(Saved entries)
(** After [ensure_levels] the slot comes from the new cnode, which keeps slots
    to give. *)
Lemma take_from_new s c x tb l t f :
  cs_inv s c x tb l -> first_clear tb t -> cnode_bf s.(nodes) x t = Some f -> zero_bf f ->
  exists j s' f', take_bot_slot c (slot_of t 0) t s = Ok (slot_of t j) s' /\ 0 <= j < 127 /\
    cs_inv s' c x tb l /\ cnode_bf s'.(nodes) x t = Some f' /\ bf_test f' j = true /\
    (forall t', 0 <= t' -> t' <> t -> cnode_bf s'.(nodes) x t' = cnode_bf s.(nodes) x t').
Proof.
  intros I Hfc Hf Hz. pose proof Hfc as (Hr & _). pose proof Hr as (Ht & _).
  pose proof Hf as (p & n & b & L & Hb)%(cnode_bf_located s x l t f (ci_bot _ _ _ _ _ I) Ht).
  destruct (take_bot_slot_run s c x tb l t p n b I L Hr) as (j & tb' & g & Hrun & I' & Hj & _ & Htest & _ & Htb);
    [rewrite Hb; by apply zero_bf_avail|].
  assert (tb' = tb) as ->.
  { destruct Htb as [|Hall]; [done|]. exfalso. rewrite Hb, Hz in Htest.
    set (i := if j =? 0 then 1 else 0).
    assert (0 <= i < 127 /\ i <> j) as [Hi Hij] by (subst i; destruct (Z.eqb_spec j 0); lia).
    specialize (Hall i Hi). rewrite Htest, (proj2 (Z.eqb_neq i j) Hij) in Hall by lia.
    subst i. by destruct (j =? 0). }
  rewrite with_top_same in Hrun, I' by apply (ci_top _ _ _ _ _ I).
  eexists j, _, g. split; [exact Hrun|]. split; [done|]. split; [exact I'|]. cbn [upd nodes].
  split; [|split].
  - rewrite (cnode_bf_set s c x tb l t) by done. by rewrite Z.eqb_refl.
  - rewrite Htest by lia. by rewrite Z.eqb_refl.
  - intros t' Ht' Hne. rewrite (cnode_bf_set s c x tb l t) by done. by rewrite (proj2 (Z.eqb_neq _ _) Hne).
Qed.

Lemma slot_used_view s s' c x x' q :
  s.(cspaces) !! c = Some x -> s'.(cspaces) !! c = Some x' ->
  cnode_bf s'.(nodes) x' (q / 128) = cnode_bf s.(nodes) x (q / 128) -> slot_used s' c q = slot_used s c q.
Proof. unfold slot_used. by intros -> -> ->. Qed.

Definition with_mark (x : cspace_t) (w : list Z) : cspace_t := {| x with watermark := w |}.

Lemma cs_inv_watermark s c x tb l w :
  cs_inv s c x tb l -> length w = 4%nat ->
  cs_inv (set_cs s c (with_mark x w)) c (with_mark x w) tb l.
Proof.
  intros [Iat Iptr Itwo Itop Iwf Isz Islots Ismall Ibot In Icap Imark Inode Iinj Iavail Ifull] Hw.
  split; try done. apply lookup_insert_eq.
Qed.

(** Refilling the watermark from a cnode that exists: at most one more slot
    becomes used, and the fuel left does not matter. *)
Lemma refill_run s c x tb l t f used :
  cs_inv s c x tb l -> first_clear tb t -> cnode_bf s.(nodes) x t = Some f ->
  exists s' x' tb', (forall fuel, refill_watermark (alloc_slot (S fuel)) c used s = Ok tt s') /\
    cs_inv s' c x' tb' l /\ forall q, 0 <= q -> slot_used s c q = true -> slot_used s' c q = true.
Proof.
  intros I Hfc Hf. unfold refill_watermark. destruct (first_used used) as [i|]; [|by exists s, x, tb].
  destruct (alloc_slot_present s c x tb l t f I Hfc Hf)
    as (p & n & b & j & tb' & g & L & Hb & Hrun & I' & Hj & _ & Htest).
  set (s1 := upd s c (with_top x tb') p (set_bf n (t mod 169) b g)) in *.
  set (w := <[Z.to_nat i := slot_of t j]> (with_top x tb').(watermark)).
  exists (set_cs s1 c (with_mark (with_top x tb') w)), (with_mark (with_top x tb') w), tb'.
  split; [|split].
  - intros fuel. rewrite (bind_run _ _ _ _ _ (Hrun fuel)).
    rewrite (bind_run _ _ _ _ _ (cspace_get_run s1 c _ (ci_at _ _ _ _ _ I'))).
    by rewrite (cspace_put_run s1 c _ _ (ci_at _ _ _ _ _ I')).
  - apply cs_inv_watermark; [done|]. unfold w. rewrite length_insert. apply (ci_mark _ _ _ _ _ I).
  - intros q Hq Hu. assert (slot_used s1 c q = true) as Hu1.
    { unfold s1. rewrite (slot_used_take s c x tb l t p n b g tb' j) by (done || lia || by rewrite Hb).
      rewrite Hu. apply Bool.orb_true_r. }
    rewrite <- Hu1. apply (slot_used_view s1 _ c (with_top x tb') (with_mark (with_top x tb') w));
      [apply (ci_at _ _ _ _ _ I') | apply lookup_insert_eq | done].
Qed.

- [How to complete this task]: Find every line in the records above that holds the word "Hrun", and copy each one.

- [Exercise response]:
  destruct (take_bot_slot_run s c x tb l t p n b I L Hr) as (j & tb' & g & Hrun & I' & Hj & _ & Htest & _ & Htb);
  rewrite with_top_same in Hrun, I' by apply (ci_top _ _ _ _ _ I).
  eexists j, _, g. split; [exact Hrun|]. split; [done|]. split; [exact I'|]. cbn [upd nodes].
    as (p & n & b & j & tb' & g & L & Hb & Hrun & I' & Hj & _ & Htest).
  - intros fuel. rewrite (bind_run _ _ _ _ _ (Hrun fuel)).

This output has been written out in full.